The broader restoration work has already changed the river. Over more than a decade, state, federal, tribal and local partners removed three aging dams upstream, Brown Bridge, Boardman and Sabin, reconnecting more than 160 miles of river and tributaries. U.S. Army Corps of Engineers project materials say the work has also restored more than 250 acres of wetlands and reconnected up to 211 miles of tributary system. EGLE says the Boardman-Ottaway effort is Michigan’s largest dam removal and river restoration project and one of the most significant in the Great Lakes region.

Construction at FishPass began May 21, 2024, with major work starting in June 2024. The city says wet in-stream construction is expected to finish in 2026, with upland work, including the research and education building, landscaping and accessibility features, following after that.
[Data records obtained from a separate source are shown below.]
(** One request: the answer and the new store are typed. *)
Lemma request_typed t past r w x w' :
  handle r w = (x, w') -> may t past r -> typed_request past r -> Forall typed_event past ->
  well_typed w -> typed_event (Ev r x) /\ well_typed w'.
Proof.
  intros E Hmay Hr Hpast Hw. specialize (Hr Hpast).
  destruct (is_write r) eqn:Hwr.
  2:{ assert (w' = w) as ->.
      { destruct r as [k nn|k ns| | |]; try done;
          [pose proof (get_pure k nn w) as Hp|pose proof (list_pure k ns w) as Hp];
          by rewrite E in Hp. }
      split; [|done]. destruct r as [k nn| | | |]; try done. simpl. destruct x as [o|]; [|done].
      apply (Hw _ nn). pose proof (get_ok k nn w o) as Hg. rewrite E in Hg. by apply Hg. }
  destruct r as [| | k o|k o|k o f]; try done.
  - split; [done|]. intros k' nn' o' Hs.
    destruct (other_write_typed _ _ _ _ _ _ _ _ _ E Hmay Hwr ltac:(done) Hs); [done|].
    by apply (Hw _ nn').
  - split.
    + simpl. destruct x as [o'|]; [|done].
      destruct (status_stored _ _ _ _ _ E) as (o0 & Ho0 & Hwt & _).
      eapply status_written_typed; [done| |done]. by apply (Hw _ _ _ Ho0).
    + intros k' nn' o' Hs. destruct (decide (k' = k)) as [->|Hk].
      * destruct (status_update_cases _ _ _ _ _ _ _ E Hs) as [Hs'|(o0 & Ho0 & Hwt)];
          [by apply (Hw _ nn')|].
        eapply status_written_typed; [done| |done]. by apply (Hw _ _ _ Ho0).
      * rewrite (stored_frame _ _ _ _ _ _ E) in Hs by done. by apply (Hw _ nn').
  - split; [done|]. intros k' nn' o' Hs.
    destruct (other_write_typed _ _ _ _ _ _ _ _ _ E Hmay Hwr ltac:(done) Hs); [done|].
    by apply (Hw _ nn').
Qed.

(** ** The whole operator *)

(** What the others write is validated against the schema by the server. *)
Variable external : W -> W -> Prop.
Hypothesis others_typed : forall w w', external w w' -> well_typed w -> well_typed w'.

(** A reconcile under way has had typed answers, and keeps to its part. *)
Definition thread_typed (th : Thread) : Prop :=
  thread_ok th /\ Forall typed_event (past th) /\
  wp typed_request (fun _ _ => True) (past th) (rest th).

Lemma step_typed s s' :
  step external s s' -> well_typed (cluster s) -> Forall thread_typed (threads s) ->
  well_typed (cluster s') /\ Forall thread_typed (threads s').
Proof.
  intros Hstep Hw Hths.
  destruct Hstep as [s t|w w' pre t ev r cont x post E|w pre th post|w w' ths Hx]; simpl in *.
  - split; [done|]. apply Forall_app. split; [done|]. constructor; [|done].
    split; [apply thread_start|]. split; [constructor|apply program_typed_wp].
  - apply Forall_app in Hths as [Hpre Hpost]. apply Forall_cons_iff in Hpost as [Hth Hpost].
    destruct Hth as (Hok & Hev & Hwp). destruct (thread_step _ _ _ _ _ _ _ E Hok) as [Hmay Hok'].
    destruct Hwp as [Hr Hwp]. destruct (request_typed _ _ _ _ _ _ E Hmay Hr Hev Hw) as [He Hw'].
    split; [done|]. apply Forall_app. split; [done|]. constructor; [|done].
    split; [done|]. split; [|apply Hwp]. apply Forall_app. split; [done|]. by constructor.
  - split; [done|]. apply Forall_app in Hths as [Hpre Hpost].
    apply Forall_cons_iff in Hpost as [_ Hpost]. by apply Forall_app.
  - split; [|done]. by apply (others_typed w).
Qed.

(** C9: however the reconciles interleave, fail or stop half-way, the objects
    stay typed by the schema: a derived priority is an [int32], and the
    conditions of every Tenant, Model and InferenceService have types and
    reasons that the patterns of the CRDs admit, no type twice.  So no status
    the controllers write is rejected by the schema for one of these, and no
    Tenant that is stored can fail on the text of its quota. *)
Theorem operator_well_typed w0 s :
  well_typed w0 -> reachable external w0 s ->
  well_typed (cluster s) /\
  (forall nn t, stored KTenant (cluster s) nn = Some t ->
     exists hard, buildQuotaResourceList (tenant_ResourceQuota (tenant_Spec t)) = Ok hard).
Proof.
  intros H0 Hr. cut (well_typed (cluster s) /\ Forall thread_typed (threads s)).
  { intros [Hw _]. split; [done|]. intros nn t Ht. apply quota_admitted_built.
    by destruct (Hw KTenant nn t Ht) as [[Hq _] _]. }
  induction Hr as [|s s' _ IH Hstep]; [by split|]. destruct IH as [Hw Hths].
  by apply (step_typed s).
Qed.
End typed_system.
(* ===== verification/GoStd.v ===== *)
(** * Go's slices, flags and paths

    What [operator/cmd/main.go] uses of the language and its standard library:
    slices that share their backing array and the built-in [append], the
    [flag] package and [filepath.Join]. *)
From S2P Require Import Prelude.

(** ** Slices *)

(** The backing arrays, by number; a cell nothing was written to is [None]. *)
Abbreviation Arrays A := (list (list (option A))).

(** A slice that begins at the start of its array, as every slice of the code
    does.  The nil slice has no capacity, so its array is never accessed. *)
Record Slice := mkSlice { array : nat; len : nat; cap : nat }.
Definition nil_slice : Slice := mkSlice 0 0 0.

Section slices.
Context {A : Type}.

Definition cells (h : Arrays A) (s : Slice) : list (option A) := default [] (h !! array s).

(** The elements, as they are in the array now. *)
Definition elements (h : Arrays A) (s : Slice) : list A := omap id (take (len s) (cells h s)).

(** The built-in [append] of one element: in place while the capacity lasts,
    and otherwise to a fresh array, whose capacity the language leaves open. *)
Definition append (growcap : nat -> nat) (s : Slice) (x : A) (h : Arrays A)
    : Arrays A * Slice :=
  if decide (len s < cap s)%nat
  then (alter (fun a => <[len s := Some x]> a) (array s) h,
        mkSlice (array s) (S (len s)) (cap s))
  else (h ++ [take (len s) (cells h s) ++
              Some x :: replicate (growcap (cap s) - S (len s)) None],
        mkSlice (length h) (S (len s)) (growcap (cap s))).

(** The slice lies within its array and all its elements are set. *)
Definition slice_ok (h : Arrays A) (s : Slice) : Prop :=
  (len s <= cap s)%nat /\ (cap s = 0%nat \/ length (cells h s) = cap s) /\
  exists xs, take (len s) (cells h s) = Some <$> xs.

Lemma omap_Some (xs : list A) : omap id (Some <$> xs) = xs.
Proof. induction xs as [|x xs IH]; [done|]. cbn. f_equal. exact IH. Qed.

Lemma nil_slice_ok h : slice_ok h nil_slice.
Proof. split; [done|]. split; [by left|]. by exists []. Qed.

Lemma nil_elements h : elements h nil_slice = [].
Proof. done. Qed.

Lemma slice_ok_length h s : slice_ok h s -> (len s <= length (cells h s))%nat.
Proof. intros (Hl & [Hc|Hc] & _); lia. Qed.

(** Cells of an array that was there before an append to a full slice. *)
Lemma cells_alloc h s a : (array s < length h)%nat -> cells (h ++ [a]) s = cells h s.
Proof. intros Ha. unfold cells. by rewrite lookup_app_l. Qed.

Lemma cells_new (h : Arrays A) a n c : cells (h ++ [a]) (mkSlice (length h) n c) = a.
Proof. unfold cells. cbn [array]. by rewrite lookup_app_r, Nat.sub_diag by done. Qed.

Section grow.
Variable growcap : nat -> nat.

(** [append] adds the element at the end. *)
Lemma append_elements s x h h' s' :
  append growcap s x h = (h', s') -> slice_ok h s ->
  elements h' s' = elements h s ++ [x] /\ len s' = S (len s).
Proof.
  intros E Hs. pose proof (slice_ok_length _ _ Hs) as Hlen.
  destruct Hs as (Hl & Hc & xs & Hxs). unfold append in E. case_decide as Hd.
  - injection E as <- <-. split; [|done]. unfold elements, cells at 1. simpl.
    destruct (h !! array s) as [a|] eqn:Ha; unfold cells in *; rewrite Ha in *; simpl in *; [|lia].
    rewrite list_lookup_alter_eq, Ha. simpl.
    assert (len s < length a)%nat as Hla by lia.
    rewrite (take_S_r _ _ (Some x)) by (by rewrite list_lookup_insert_eq).
    rewrite take_insert_ge by done. by rewrite omap_app.
  - injection E as <- <-. split; [|done]. unfold elements. rewrite cells_new. simpl.
    rewrite (take_S_r _ _ (Some x)).
    2:{ rewrite lookup_app_r by (rewrite length_take; lia). rewrite length_take.
        by replace (len s - _)%nat with 0%nat by lia. }
    rewrite omap_app. f_equal. f_equal. rewrite take_app_le by (rewrite length_take; lia).
    by rewrite take_take, Nat.min_id.
Qed.

(** The new slice lies within its array. *)
Lemma append_within s x h h' s' :
  append growcap s x h = (h', s') -> slice_ok h s -> (len s' <= length (cells h' s'))%nat.
Proof.
  intros E Hs. pose proof (slice_ok_length _ _ Hs) as Hlen. destruct Hs as (_ & Hc & _).
  unfold append in E. case_decide as Hd; injection E as <- <-.
  - unfold cells in *. cbn [array len]. rewrite list_lookup_alter_eq.
    destruct (h !! array s); cbn in *; [rewrite length_insert|]; lia.
  - rewrite cells_new, length_app, length_take. cbn. lia.
Qed.

(** It writes behind the elements of every slice that is no longer than the
    one appended to, and of every slice if it needs a fresh array. *)
Lemma append_keeps s x h h' s' r :
  append growcap s x h = (h', s') -> (len r <= length (cells h r))%nat ->
  (len r <= len s)%nat \/ (cap s <= len s)%nat ->
  elements h' r = elements h r.
Proof.
  intros E Hr Hk. unfold append in E. case_decide as Hd; injection E as <- <-;
    unfold elements; f_equal.
  - unfold cells. destruct (decide (array r = array s)) as [He|He].
    + rewrite He, list_lookup_alter_eq. destruct (h !! array s) as [a|]; [|done].
      simpl. apply take_insert_ge. lia.
    + by rewrite list_lookup_alter_ne.
  - destruct (decide (array r < length h)%nat) as [Ha|Ha]; [by rewrite cells_alloc|].
    unfold cells in Hr. rewrite lookup_ge_None_2 in Hr by lia. simpl in Hr.
    by replace (len r) with 0%nat by lia.
Qed.

(** A fresh array leaves every slice as it was. *)
Lemma append_full_ok s x h h' s' r :
  append growcap s x h = (h', s') -> (cap s <= len s)%nat -> slice_ok h r -> slice_ok h' r.
Proof.
  unfold append. intros E Hf. rewrite decide_False in E by lia. injection E as <- _.
  intros (Hl & Hc & xs & Hxs).
  destruct (decide (array r < length h)%nat) as [Ha|Ha].
  - unfold slice_ok. rewrite cells_alloc by done. split_and!; [done..|]. by exists xs.
  - unfold cells in Hc at 1. rewrite lookup_ge_None_2 in Hc by lia. simpl in Hc.
    split; [done|]. split; [left; lia|]. exists []. by replace (len r) with 0%nat by lia.
Qed.
End grow.
End slices.

(** ** [strconv.ParseBool] *)

Definition ParseBool (s : string) : option bool :=
  if decide (s ∈ ["1"; "t"; "T"; "TRUE"; "true"; "True"]) then Some true
  else if decide (s ∈ ["0"; "f"; "F"; "FALSE"; "false"; "False"]) then Some false
  else None.

(** ** [flag.Parse] *)

(** The value of a flag: of the two types the program declares, or of a type
    of another package, which is or is not a boolean flag, accepts some texts,
    and keeps the ones it was set to. *)
Inductive Value :=
  | StringValue (s : string)
  | BoolValue (b : bool)
  | LibValue (is_bool : bool) (accepts : string -> bool) (set : list string).

Definition IsBoolFlag (v : Value) : bool :=
  match v with StringValue _ => false | BoolValue _ => true | LibValue b _ _ => b end.

Definition Set_ (text : string) (v : Value) : option Value :=
  match v with
  | StringValue _ => Some (StringValue text)
  | BoolValue _ => BoolValue <$> ParseBool text
  | LibValue b accepts set =>
      if accepts text then Some (LibValue b accepts (set ++ [text])) else None
  end.

(** The flags by name. *)
Abbreviation FlagSet := (gmap string Value).

(** With [ExitOnError], the program exits with code 0 after printing the help,
    and with code 2 on any other error. *)
Inductive ParseResult :=
  | Parsed (formal : FlagSet)
  | ErrHelp
  | ParseError.

(** A name and, behind the first equals sign, a value. *)
Fixpoint cut_eq (s : string) : string * option string :=
  match s with
  | EmptyString => ("", None)
  | String c s' =>
      if decide (c = "="%char) then ("", Some s')
      else let '(n, v) := cut_eq s' in (String c n, v)
  end.

(** What an argument is: the end of the flags, a malformed flag, or a flag. *)
Inductive Token := NonFlag | BadFlag | AFlag (name : string) (value : option string).

Definition flag_name (s : string) : Token :=
  match s with
  | EmptyString => BadFlag
  | String c s' =>
      if decide (c = "-"%char \/ c = "="%char) then BadFlag
      else let '(n, v) := cut_eq s' in AFlag (String c n) v
  end.

Definition token (s : string) : Token :=
  match s with
  | String c (String c' s') =>
      if decide (c = "-"%char) then
        if decide (c' = "-"%char)
        then match s' with EmptyString => NonFlag | _ => flag_name s' end
        else flag_name (String c' s')
      else NonFlag
  | _ => NonFlag
  end.

Fixpoint Parse (arguments : list string) (formal : FlagSet) : ParseResult :=
  match arguments with
  | [] => Parsed formal
  | s :: arguments =>
      match token s with
      | NonFlag => Parsed formal
      | BadFlag => ParseError
      | AFlag name value =>
          match formal !! name with
          | None => if decide (name = "help" \/ name = "h") then ErrHelp else ParseError
          | Some v =>
              if IsBoolFlag v then
                match Set_ (default "true" value) v with
                | None => ParseError
                | Some v => Parse arguments (<[name := v]> formal)
                end
              else
                match value, arguments with
                | Some text, _ =>
                    match Set_ text v with
                    | None => ParseError
                    | Some v => Parse arguments (<[name := v]> formal)
                    end
                | None, text :: arguments =>
                    match Set_ text v with
                    | None => ParseError
                    | Some v => Parse arguments (<[name := v]> formal)
                    end
                | None, [] => ParseError
                end
          end
      end
  end.

(** An argument that sets a flag. *)
Definition flag_arg (name text : string) : string := "--" +:+ name +:+ "=" +:+ text.

(** Names that can be given on a command line. *)
Fixpoint no_equals (s : string) : bool :=
  match s with
  | EmptyString => true
  | String c s' => negb (bool_decide (c = "="%char)) && no_equals s'
  end.
Definition name_ok (s : string) : bool :=
  match s with
  | EmptyString => false
  | String c _ => negb (bool_decide (c = "-"%char)) && no_equals s
  end.

Lemma cut_eq_app n v : no_equals n = true -> cut_eq (n +:+ "=" +:+ v) = (n, Some v).
Proof.
  induction n as [|c n IH]; [done|]. simpl. intros [Hc Hn]%andb_true_iff.
  apply negb_true_iff, bool_decide_eq_false in Hc.
  rewrite decide_False by done. change (String "=" v) with ("=" +:+ v). by rewrite IH.
Qed.

Lemma token_flag_arg n v : name_ok n = true -> token (flag_arg n v) = AFlag n (Some v).
Proof.
  destruct n as [|c n]; [done|]. simpl. intros [Hd [He Hn]%andb_true_iff]%andb_true_iff.
  apply negb_true_iff, bool_decide_eq_false in Hd, He.
  rewrite decide_False by (by intros [?|?]). change (String "=" v) with ("=" +:+ v).
  by rewrite cut_eq_app.
Qed.

(** An argument of this form sets the flag, whatever its type. *)
Lemma Parse_flag_arg n text v v' args formal :
  name_ok n = true -> formal !! n = Some v -> Set_ text v = Some v' ->
  Parse (flag_arg n text :: args) formal = Parse args (<[n := v']> formal).
Proof.
  intros Hn Hv Hs. cbn [Parse]. rewrite token_flag_arg, Hv by done. simpl.
  rewrite Hs. by destruct (IsBoolFlag v).
Qed.

(** ** [filepath.Join] *)

Definition slash : ascii := "/"%char.

(** The text split at the slashes. *)
Fixpoint split_slash (s : string) : list string :=
  match s with
  | EmptyString => [""]
  | String c s' =>
      let r := split_slash s' in
      if decide (c = slash) then "" :: r
      else match r with [] => [String c ""] | e :: r => String c e :: r end
  end.

Definition is_rooted (s : string) : bool :=
  match s with String c _ => bool_decide (c = slash) | _ => false end.

(** One element of the path: the elements so far, the last one first. *)
Definition clean_element (rooted : bool) (out : list string) (e : string) : list string :=
  if decide (e = "" \/ e = ".") then out
  else if decide (e = "..") then
    match out with
    | [] => if rooted then [] else [".."]
    | l :: out' => if decide (l = "..") then ".." :: out else out'
    end
  else e :: out.

Definition Clean (path : string) : string :=
  let rooted := is_rooted path in
  let out := String.concat "/" (reverse (fold_left (clean_element rooted) (split_slash path) [])) in
  if rooted then "/" +:+ out else if decide (out = "") then "." else out.

(** Of two elements; empty ones in front are left out. *)
Definition Join (dir name : string) : string :=
  if decide (dir = "") then (if decide (name = "") then "" else Clean name)
  else Clean (dir +:+ "/" +:+ name).

Example Join_samples :
  (Join "/certs/" "tls.crt", Join "a/../b/./c" "../d", Join "/../x" "", Join ".." "..",
   Join "" "", Join "a" "../..") =
  ("/certs/tls.crt", "b/d", "/x", "../..", "", "..").
Proof. reflexivity. Qed.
During construction, Lot J is closed, the south shoreline riverwalk between Cass and Union streets is closed, and the north-side riverwalk near the Union Street Bridge remains open.

FishPass — Wikimedia Commons
KVDP via Wikimedia Commons (CC BY-SA 3.0)

State officials say the Traverse City project is part of a larger statewide challenge. Michigan has more than 2,500 dams, about 1,000 regulated by the state, and EGLE says roughly $1 billion more is still needed for upgrades. Since 2021, the state has invested $44.5 million through the Dam Risk Reduction Program, which funded 56 projects between 2022 and 2025, including 20 dam removals, 16 rehabilitations and 20 engineering studies. For Traverse City, FishPass will be judged by whether it makes downtown safer, the riverfront more usable and the Boardman healthier for the long haul.